Software Application for 3D Endoscope
Written on March 14th, 2018 by Napassorn
Software Application for 3D Endoscope Github
Introduction
For my senior design project at Boston University, I am working with 2 engineering students to develop a Computer Vision software application, LARNX, that reads 2D and 3D endoscopic images and videos, and ultimately produces quantitative information such as:
Volume and Surface area of residue objects in the throat (For 3D videos only)
Percentage of the hypopharynx covered with residue (for both 2D and 3D videos)
If successful, this application coupled with the current 2D and 3D endoscopy technology will eliminate the subjective ambiguity that clinicians face when assessing and diagnosing dysphagia. This will allow for faster, more-accurate diagnosis, and more-effective treatment, and ultimately it will save lives and prevent unnecessary deaths!
Deliverables
We aim that our software tool can:
Measure the volume of residue remaining in the hypopharynx as visualized by the 3D endoscope. More broadly, the software required to do this should be able to measure residue abnormalities as visualized by a 3D video or image within an enclosed volume (such as the hypopharynx, or a replica model of the throat).
Calculate the percentage of area covered with residue in the hypopharynx as visualized by the 3D endoscope. Again, more broadly this can apply outside of the hypopharynx and in the case of a replica model of the throat.
Conduct these measurements either in real-time or in post-processing if real-time is not feasible.
Display the results of the analysis in a clean, user friendly interface that nicely wraps the underlying algorithms. This should ultimately be an application that clinicians use.
Provide comprehensive documentation for using the the software.
Design Model
We divided our work on the software into the front end and the back end.
Front End
The front end is the user interface/ desktop application written in HTML, CSS, JavaScript (Node.js) using the Electron platform.
Back End
The back end holds the video-processing algorithms written in C++ and utilizes the OpenCV Library to conduct the following:
Implementation
The LARNX back-end executable is designed to be modular and easily compatible with the front-end. The general structure is a main() file that takes in commands from the user interface, and then parses these commands to call the appropriate handler function which then executes the appropriate video-processing algorithm in the back-end. In other words, a user presses a button, that button intiates a command that runs the script in the back-end. The back-end conducts the script and delivers the results back to the user interface.
Some current methods operating in the back end include:
Image/Video Acquisition (2D and 3D)
The new 3D endoscope comes with a built in software and API written in C++. We were think of streaming the video captured from the
endoscope through this API. This makes it possible to do quantifications in real-time.
There is also an option for doctors to upload a recorded video or images for post-processing as well. Doctors then have the option of doing still frame analysis, selecting frames for comparing the residue amounts in each frame (our software will be able to calculate the volume, surface, area, and percentage of throat covered in each 3D frame).

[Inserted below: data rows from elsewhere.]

(* ===== verification/ImapAppendProps.v ===== *)
(** * internal/imap: APPEND and the command stream

    The octets of a message sent without waiting (LITERAL+) are read or skipped, never
    taken for commands. *)
From S2P Require Import Prelude GoLib Utf8 Base64 SmtpData Bolt ImapSeq ImapNames Scram BlobStore MailDb MailDbProps Threads ImapStore ImapMatch ImapSearch ImapFetch.
From S2P Require Import ImapConn ImapMailboxes ImapSort ImapMessages ImapSession ImapOwn ImapQuiet.

Lemma IndexByte_fresh a c b : c ∉ a -> IndexByte (a ++ c :: b) c = Some (length a).
Proof.
  induction a as [| d a IH]; intros H; cbn [app IndexByte length].
  - by rewrite (proj2 (Ascii.eqb_eq c c) eq_refl).
  - destruct (d =c? c) eqn:E; [apply Ascii.eqb_eq in E as ->; set_solver |]. rewrite IH by set_solver. done.
Qed.
Lemma digits_only acc s n : digits_val acc s = Some n -> forallb is_digit s = true.
Proof. revert acc. induction s as [| c s IH]; intros acc; cbn [digits_val forallb]; [done |]. destruct (is_digit c); [by apply IH | done]. Qed.
Lemma ParseUint_digits s max n : ParseUint s max = Ok n -> forallb is_digit s = true.
Proof. unfold ParseUint. destruct s; [done |]. destruct (digits_val 0 _) eqn:E; [| done]. intros _. by eapply digits_only. Qed.

(** A size has no closing brace in it. *)
Lemma size_no_brace spec n ns : parseLiteralSize spec = Some (n, ns) -> "}"%char ∉ spec.
Proof.
  unfold parseLiteralSize. destruct (ParseUint _ _) as [v |] eqn:E; [| done]. intros _ Hin. apply ParseUint_digits in E.
  assert (Hd : forall s, forallb is_digit s = true -> "}"%char ∉ s).
  { intros s Hs Hi. rewrite forallb_true_iff in Hs. by specialize (Hs _ Hi). }
  destruct (HasSuffix spec "+") eqn:Hs; [| by apply (Hd spec)].
  unfold TrimSuffix in E. rewrite Hs in E. apply HasSuffix_true in Hs as [r ->]. 
  rewrite length_app, Nat.add_sub, take_app_length in E. apply elem_of_app in Hin as [Hin | Hin]; [by apply (Hd r) |]. cbn in Hin. set_solver.
Qed.

Lemma trailing_shape line p n ns : trailingLiteral line = Some (p, n, ns) ->
  exists spec, line = p ++ "{"%char :: spec ++ ["}"%char] /\ LastIndexByte line "{" = Some (length p) /\ parseLiteralSize spec = Some (n, ns) /\ "}"%char ∉ spec.
Proof.
  unfold trailingLiteral. destruct (HasSuffix line "}") eqn:Hs; [| done]. cbn [negb]. apply HasSuffix_true in Hs as [l Hl]. cbn in Hl.
  destruct (LastIndexByte line "{") as [open |] eqn:Eo; [| done]. cbn [mbind option_bind].
  pose proof (LastIndexByte_lookup _ _ _ Eo) as Hk. assert (Hlt : (open < length l)%nat).
  { apply lookup_lt_Some in Hk as Hlt. rewrite Hl, length_app in Hlt. cbn in Hlt. destruct (decide (open = length l)) as [-> |]; [| lia].
    rewrite Hl, lookup_app_r in Hk by lia. rewrite Nat.sub_diag in Hk. done. }
  rewrite Hl, lookup_app_l in Hk by done. apply take_drop_middle in Hk.
  set (a := take open l) in *. set (b := drop (S open) l) in *. assert (Ha : length a = open) by (unfold a; rewrite length_take; lia).
  assert (E : line = a ++ "{"%char :: b ++ ["}"%char]) by (by rewrite Hl, <- Hk, <- app_assoc).
  assert (E1 : take open line = a) by (rewrite E; by apply take_app_length').
  assert (E2 : take (length line - 1 - (open + 1)) (drop (open + 1) line) = b).
  { rewrite E. change ("{"%char :: b ++ ["}"%char]) with (["{"%char] ++ b ++ ["}"%char]). rewrite app_assoc, drop_app_length' by (rewrite length_app; cbn; lia).
    apply take_app_length'. rewrite !length_app. cbn. lia. }
  rewrite E1, E2. destruct (parseLiteralSize b) as [[size ns'] |] eqn:Ep; [| done]. cbn. intros [= <- <- <-]. exists b.
  split_and!; [done | by rewrite Ha | done | by eapply size_no_brace].
Qed.

Section Append.
Context {U : UnicodeTables} {N : Normalizer} {M : MimeStd} {T : MimeTree} {NM : NetMail} {C : Crypto}.
Context (bufsize : nat) (quotaLimit : option (gostring -> Z)) (quotaAdjust : option (list (gostring * Z) -> gostring -> Z -> bool)).
Context (pending : gostring -> gostring -> bool) (iter : gmap gostring Z -> list (gostring * Z)).
Implicit Types (w : World).

(** The parser of the parameters reads the size the marker says. *)
Lemma params_size now args line p n ns flags date size :
  trailingLiteral line = Some (p, n, ns) -> parseAppendParams now args line = Some (flags, date, size) -> size = n.
Proof.
  intros (spec & Hl & Ho & Hp & Hb)%trailing_shape. unfold parseAppendParams. destruct (append_flags args); [| done]. cbn [mbind option_bind].
  rewrite Ho. cbn [mbind option_bind]. rewrite Hl. rewrite drop_app_length.
  change ("{"%char :: spec ++ ["}"%char]) with (("{"%char :: spec) ++ "}"%char :: []). rewrite IndexByte_fresh by set_solver. cbn [mbind option_bind].
  assert (E : drop (length p + 1) (take (length p + length ("{"%char :: spec)) (p ++ ("{"%char :: spec) ++ "}"%char :: [])) = spec).
  { rewrite take_app_add, take_app_length. change ("{"%char :: spec) with (["{"%char] ++ spec). rewrite app_assoc. apply drop_app_length'. by rewrite length_app. }
  rewrite E, Hp. cbn. destruct (appendDateTime _); [| done]. cbn. congruence.
Qed.

Lemma readLine_empty rest : (2 <= bufsize)%nat -> readLine bufsize (SmtpData.CRLF ++ rest) = Some ([], rest).
Proof.
  intros Hb. unfold readLine. cbn [readLine_go length]. unfold ReadSlice. destruct bufsize as [| [| b]]; [lia | lia |]. done.
Qed.

(** ** What leaves the unread input alone *)
Lemma input_respond s w : input (conn (respond s w)) = input (conn w).
Proof. unfold respond, respond_with, syncView. by destruct (syncOnTag _). Qed.
Lemma input_respond_err c er w : input (conn (respond_err c er w)) = input (conn w).
Proof. unfold respond_err, respond_with, syncView. by destruct (syncOnTag _). Qed.
Lemma input_append_all io now mailbox i msgs v uids w : input (conn (append_all quotaLimit quotaAdjust pending iter io now mailbox i msgs v uids w)) = input (conn w).
Proof.
  revert i v uids w. induction msgs as [| m r IH]; intros i v uids w; cbn [append_all]; [apply input_respond |].
  destruct (AppendMessageUID _ _ _ _ _ _ _ _ _ _ _ _) as [[[v' uid] | er] st]; [by rewrite IH |]. unfold respond_no. rewrite input_respond_err. by destruct (bool_decide _).
Qed.
Lemma input_store_messages io now arg msgs total w : input (conn (store_messages quotaLimit quotaAdjust pending iter io now arg msgs total w)) = input (conn w).
Proof.
  unfold store_messages, copyDestination, with_mbox. destruct (mboxArg _ _); [| apply input_respond].
  assert (H : forall name w, input (conn (match (if (1 <? length msgs)%nat then CheckQuota quotaLimit (me w) total (store w) else None) with
    | Some er => respond_no er w | None => append_all quotaLimit quotaAdjust pending iter io now name 0 msgs 0 [] w end)) = input (conn w)).
  { intros name w0. destruct (if (_ <? _)%nat then _ else _); [unfold respond_no; apply input_respond_err | apply input_append_all]. }
  destruct (_ =s? _); [apply H |]. destruct (has_name _ _); [apply H | apply input_respond].
Qed.

Lemma discard_exact n w data rest : 0 <= n <= maxAppendSize -> (2 <= bufsize)%nat ->
  input (conn w) = data ++ SmtpData.CRLF ++ rest -> Z.of_nat (length data) = n -> input (conn (discardLiteral bufsize n w)) = rest.
Proof.
  intros Hn Hb Hi Hd. unfold discardLiteral. destruct (Z.ltb_spec maxAppendSize n); [lia |]. rewrite Hi.
  destruct (Z.ltb_spec (Z.of_nat (length (data ++ SmtpData.CRLF ++ rest))) n); [rewrite !length_app in *; lia |].
  unfold with_line. cbn [conn set_conn input set_input]. rewrite Hi. replace (Z.to_nat n) with (length data) by lia. rewrite drop_app_length, readLine_empty by done. done.
Qed.

End Append.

Object segmentation (2D and 3D)
The diagnostic approach to dysphagia is the endoscopic swallow study. The patient swallows different consistencies of food (thin, puree, and hard). Puree and hard food are dyed in green and thin is dyed in white. Given the red hue nature of the hypopharynx, the color of dyed food residue in throat is drastically distinct, making it possible to be detected via OpenCV color based segmentation algorithms. Currently, I am developing an algorithm that detect the residue in the throat from recorded 2D endoscope videos using the HSV (Hue, Saturation, Value) color model because I found that it is more accurate for object detection than the default RGB color model. In choosing to detect green hue, the algorithm produces data ratio of the green pixel values for each frame in the video. This can easily be plotted to qualitatively show the amount of residue in throat per video frame.
However, using a color based segmentation algorithms allows to detect one color at a time. I will need to improve this algorithm to generalize to other hues. Stay tuned!

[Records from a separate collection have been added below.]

Lemma quiet_retr args w : quiet w (handleRETR args w).
Proof.
  unfold handleRETR. destruct args as [| a args]; [quieten |]. destruct (resolve a (sess w)) as [| | i m]; [quieten | quieten |].
  pose proof (quiet_message_data i m w) as H. destruct (message_data i m w) as [[d |] w']; cbn in H; quieten; done.
Qed.

Lemma quiet_top args w : quiet w (handleTOP args w).
Proof.
  unfold handleTOP. destruct args as [| a [| n args]]; [quieten .. |]. destruct (Atoi a); [| quieten].
  destruct (_ || _); [quieten |]. destruct (Atoi n) as [lines |]; [| quieten]. destruct (lines <? 0); [quieten |].
  destruct (resolve a (sess w)) as [| | i m]; [quieten | quieten |].
  pose proof (quiet_message_data i m w) as H. destruct (message_data i m w) as [[d |] w']; cbn in H; quieten; done.
Qed.

Lemma quiet_dele args w : quiet w (handleDELE args w).
Proof.
  unfold handleDELE. destruct args as [| a args]; [quieten |]. destruct (Atoi a); [| quieten]. destruct (_ || _); [quieten |].
  destruct (messages (sess w) !! _) as [[m |] |]; [| quieten ..]. destruct (marked _ _); [quieten |]. quieten.
  apply (quiet_deleted (fun s => {[UID m]} ∪ deletedUIDs s)).
Qed.

(** Every command of TRANSACTION but QUIT. *)
Lemma transaction_effect (command : gostring) args w :
  command <> ("QUIT" : gostring) -> exists w', handleTransactionCommand srv command args w = (Continue, w') /\ quiet w w'.
Proof.
  intros Hq. unfold handleTransactionCommand. rewrite (bool_decide_eq_false_2 (command = "QUIT")) by done.
  repeat (case_bool_decide; [eexists; split; [reflexivity |]; eauto using quiet_listing, quiet_retr, quiet_top, quiet_dele;
    unfold handleSTAT; quieten; try apply (quiet_deleted (fun _ => ∅)) |]);
    try done. eexists. split; [reflexivity |]. quieten.
Qed.

(** ** Locks and logins *)
(** The session's part of the lock table. *)
Record own_inv w : Prop := {
  oi_held : lockedUser (sess w) <> [] -> maildrops w !! lockedUser (sess w) = Some (id (sess w));
  oi_own k : maildrops w !! k = Some (id (sess w)) -> k = [] \/ lockedUser (sess w) = k
}.

(** What is true of a session that goes on. *)
Record lock_inv w : Prop := {
  li_own : own_inv w;
  li_auth : state (sess w) = StateAuthorization -> lockedUser (sess w) = [];
  li_trans : state (sess w) = StateTransaction ->
  lockedUser (sess w) = maildropKey (user (sess w)) /\ maildrops w !! lockedUser (sess w) = Some (id (sess w)) /\
  (exists p st, credentials_ok srv (user (sess w)) p st = true) /\ (requireTLS srv = true -> isTLS (sess w) = true);
  li_update : state (sess w) <> StateUpdate
}.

Object Tracking (2D and 3D)
I am currently looking into the different modes of object tracking. Though Blob detection is one option, it is an independent algorithm. Ideally, I want to fuse this algorithm with the object segmentation algorithm above. In tracking the residue object, I intend to simply draw squares around clusters of residues in each video frame.

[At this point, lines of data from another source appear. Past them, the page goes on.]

(* ===== verification/TlsPolicy.v ===== *)
(** * internal/auth: the TLS policies of receiving domains

    mtasts.go and dane.go.  A call of [GetPolicy] reads the clock and asks DNS and a
    web server: [StsEnv] has the answers, and [meanwhile], what other goroutines do to
    the cache between the reading of an entry and the writing of one.  Cache entries
    are pointers that the code compares, so each has a number.  Of TLSA lookups the
    replies of the name server are given ([TlsaEnv]); the verification of certificate
    chains, SHA-512 and the parsing of the policy's URL are parameters.  Logs and the
    JSON of a TLS report are left out. *)
From S2P Require Import Prelude GoLib Utf8 Base64 GoNet Scram SmtpData BlobStore Spf Dkim.

(** ** Addresses that are not contacted ([net.IP]) *)
Definition octet (ip : gostring) (i : nat) : Z := match ip !! i with Some c => bz c | None => -1 end.
Definition is16 (ip : gostring) : bool := Nat.eqb (length ip) 16.
Definition masked (ip : gostring) (i : nat) (m v : Z) : bool := Z.land (octet ip i) m =? v.

Definition IPv4zero : gostring := v4InV6Prefix ++ repeat (byte_of 0) 4.
Definition IPv6unspecified : gostring := repeat (byte_of 0) 16.
Definition IPv6loopback : gostring := repeat (byte_of 0) 15 ++ [byte_of 1].

Definition IsUnspecified (ip : gostring) : bool := ip_equal ip IPv4zero || ip_equal ip IPv6unspecified.
Definition IsLoopback (ip : gostring) : bool :=
  match To4 ip with Some v4 => octet v4 0 =? 127 | None => ip_equal ip IPv6loopback end.
Definition IsPrivate (ip : gostring) : bool :=
  match To4 ip with
  | Some v4 => (octet v4 0 =? 10) || ((octet v4 0 =? 172) && masked v4 1 240 16) || ((octet v4 0 =? 192) && (octet v4 1 =? 168))
  | None => is16 ip && masked ip 0 254 252
  end.
Definition IsMulticast (ip : gostring) : bool :=
  match To4 ip with Some v4 => masked v4 0 240 224 | None => is16 ip && (octet ip 0 =? 255) end.
Definition IsInterfaceLocalMulticast (ip : gostring) : bool := is16 ip && (octet ip 0 =? 255) && masked ip 1 15 1.
Definition IsLinkLocalMulticast (ip : gostring) : bool :=
  match To4 ip with
  | Some v4 => (octet v4 0 =? 224) && (octet v4 1 =? 0) && (octet v4 2 =? 0)
  | None => is16 ip && (octet ip 0 =? 255) && masked ip 1 15 2
  end.
Definition IsLinkLocalUnicast (ip : gostring) : bool :=
  match To4 ip with
  | Some v4 => (octet v4 0 =? 169) && (octet v4 1 =? 254)
  | None => is16 ip && (octet ip 0 =? 254) && masked ip 1 192 128
  end.

Definition cgnatNet : IPNet := {|
  net_ip := v4InV6Prefix ++ [byte_of 100; byte_of 64; byte_of 0; byte_of 0]; net_mask := [byte_of 255; byte_of 192; byte_of 0; byte_of 0] |}.

Definition isBlockedPolicyIP (ip : gostring) : bool :=
  IsLoopback ip || IsPrivate ip || IsLinkLocalUnicast ip || IsLinkLocalMulticast ip || IsUnspecified ip || IsMulticast ip ||
  IsInterfaceLocalMulticast ip || net_contains cgnatNet ip || match To4 ip with Some v4 => octet v4 0 =? 0 | None => false end.

(** ** MTA-STS *)
Definition MTASTSModeEnforce : gostring := "enforce".
Definition MTASTSModeTesting : gostring := "testing".
Definition MTASTSModeNone : gostring := "none".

Surface Area and Volume Quantification (3D)
3D video and images provide additional data that can be used to calculate the volume. This data is distance. The 3D stereoscopic cameras provide the distance from the camera to the back of the throat, and the distance from the camera to the top of the residue. With the right scaling, the surface area can be calculated. To calculate volume, we have to assign some coordinate system and do some math to get the volume out.
Our final deliverable is due in March 2018, so stay tune for any updates!